• _Instructions to follow_
Write out the entries below exactly, from the first line to the one with "let fixed := 12 + 4 + 5 * zlen entries in", both ends included.
-------- Data --------
Definition pmt_entries (map : ProgramMap) : list (Role * EsEntry) :=
  omap (fun '(role, entry) => (fun entry => (role, entry)) <$> entry)
    [(Video, pm_video map); (Audio, pm_audio map)].

(** The bytes of one entry of the stream loop. *)
Definition pmt_entry (keep_descriptors : bool) (e : Role * EsEntry) : bytes :=
  let '(role, entry) := e in
  let pid := output_pid role in
  let descriptors := if keep_descriptors then en_descriptors entry else [] in
  let length := default 0 (checked u16_max (zlen descriptors)) in
  [en_stream_type entry; Z.lor 0xe0 (Z.shiftr pid 8); Z.land pid 0xff;
   Z.lor 0xf0 (Z.land (Z.shiftr length 8) 0xff); Z.land length 0xff] ++ descriptors.

Definition pmt_section (map : ProgramMap) (version : Z) : bytes :=
  let entries := pmt_entries map in
  let fixed := 12 + 4 + 5 * zlen entries in
  let descriptor_bytes := fold_right Z.add 0 (List.map (fun e => zlen (en_descriptors (snd e))) entries) in
  let keep_descriptors := fixed + descriptor_bytes <=? MAX_SINGLE_PACKET_SECTION in
  let pcr_pid := output_pcr_pid map in
  let section :=
    [0x02; 0xb0; 0x00; Z.shiftr PROGRAM_NUMBER 8; Z.land PROGRAM_NUMBER 0xff;
     Z.lor 0xc1 (wrap8 (Z.shiftl (Z.land version 0x1f) 1)); 0x00; 0x00] ++
    [Z.lor 0xe0 (Z.shiftr pcr_pid 8); Z.land pcr_pid 0xff; 0xf0; 0x00] ++
    concat (List.map (pmt_entry keep_descriptors) entries) in
  let section_length := default 0 (checked u16_max (zlen section - 3 + 4)) in
  let section := set_byte section 1 (Z.lor 0xb0 (Z.land (Z.land (Z.shiftr section_length 8) 0xff) 0x0f)) in
  let section := set_byte section 2 (Z.land section_length 0xff) in
  append_crc section.

Definition psi_packet (pid counter : Z) (section : bytes) : bytes :=
  let head := [0x47; Z.lor 0x40 (Z.land (Z.land (Z.shiftr pid 8) 0xff) 0x1f); Z.land pid 0xff;
               Z.lor 0x10 (Z.land counter 0x0f); 0x00] in
  let length := Z.min (zlen section) MAX_SINGLE_PACKET_SECTION in
  head ++ ztake length section ++ replicate (Z.to_nat (MAX_SINGLE_PACKET_SECTION - length)) 0xff.

Definition discontinuity_packet (pid counter : Z) : bytes :=
  [0x47; Z.land (Z.land (Z.shiftr pid 8) 0xff) 0x1f; Z.land pid 0xff;
   Z.lor 0x20 (Z.land counter 0x0f); 183; 0x80] ++ replicate 182 0xff.

(** ** Segments *)

Record Segment := mkSegment {
  sg_tracker : PatPmtTracker;
  sg_map : option ProgramMap;
  sg_started : bool;
  sg_packets_seen : Z;
  sg_first_pcr : option Z;
  sg_latest_pcr : option Z;
  sg_latest_pts : option Z;
  sg_offset : Z;
  sg_audio_gate : option Z;
  sg_cc_delta : PerRole (option Z);
  sg_role_started : PerRole bool;
}.

Definition segment_default : Segment :=
  mkSegment pt_default None false 0 None None None 0 None (role_all None) (role_all false).

Definition audio_reached_gate (segment : Segment) (packet : bytes) : bool :=
  match sg_audio_gate segment, read_pes_pts packet with
  | Some gate, Some pts =>
      let ahead := Z.land (wrap64 (pts - gate)) TIMESTAMP_MASK in
      let behind := Z.land (wrap64 (gate - pts)) TIMESTAMP_MASK in
      (ahead <? TIMESTAMP_HALF_RANGE) || (AUDIO_GATE_LIMIT_TICKS <? behind)
  | _, _ => true
  end.

(** The tracker and the packet count move on every return. *)
Definition observe_psi (segment : Segment) (packet : bytes) : Segment * option ProgramMap :=
  let '(tracker, boundary) := pt_observe (sg_tracker segment) packet (sg_packets_seen segment) in
  let segment :=
    mkSegment tracker (sg_map segment) (sg_started segment) (wrap64 (sg_packets_seen segment + 1))
      (sg_first_pcr segment) (sg_latest_pcr segment) (sg_latest_pts segment) (sg_offset segment)
      (sg_audio_gate segment) (sg_cc_delta segment) (sg_role_started segment) in
  (segment,
   _ ← boundary;
   '(section, _) ← completed_pmt tracker;
   map ← from_pmt section;
   if bool_decide (sg_map segment = Some map) then None else Some map).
--------
• _Response to the task_
Definition pmt_entries (map : ProgramMap) : list (Role * EsEntry) :=
  omap (fun '(role, entry) => (fun entry => (role, entry)) <$> entry)
    [(Video, pm_video map); (Audio, pm_audio map)].

(** The bytes of one entry of the stream loop. *)
Definition pmt_entry (keep_descriptors : bool) (e : Role * EsEntry) : bytes :=
  let '(role, entry) := e in
  let pid := output_pid role in
  let descriptors := if keep_descriptors then en_descriptors entry else [] in
  let length := default 0 (checked u16_max (zlen descriptors)) in
  [en_stream_type entry; Z.lor 0xe0 (Z.shiftr pid 8); Z.land pid 0xff;
   Z.lor 0xf0 (Z.land (Z.shiftr length 8) 0xff); Z.land length 0xff] ++ descriptors.

Definition pmt_section (map : ProgramMap) (version : Z) : bytes :=
  let entries := pmt_entries map in
  let fixed := 12 + 4 + 5 * zlen entries in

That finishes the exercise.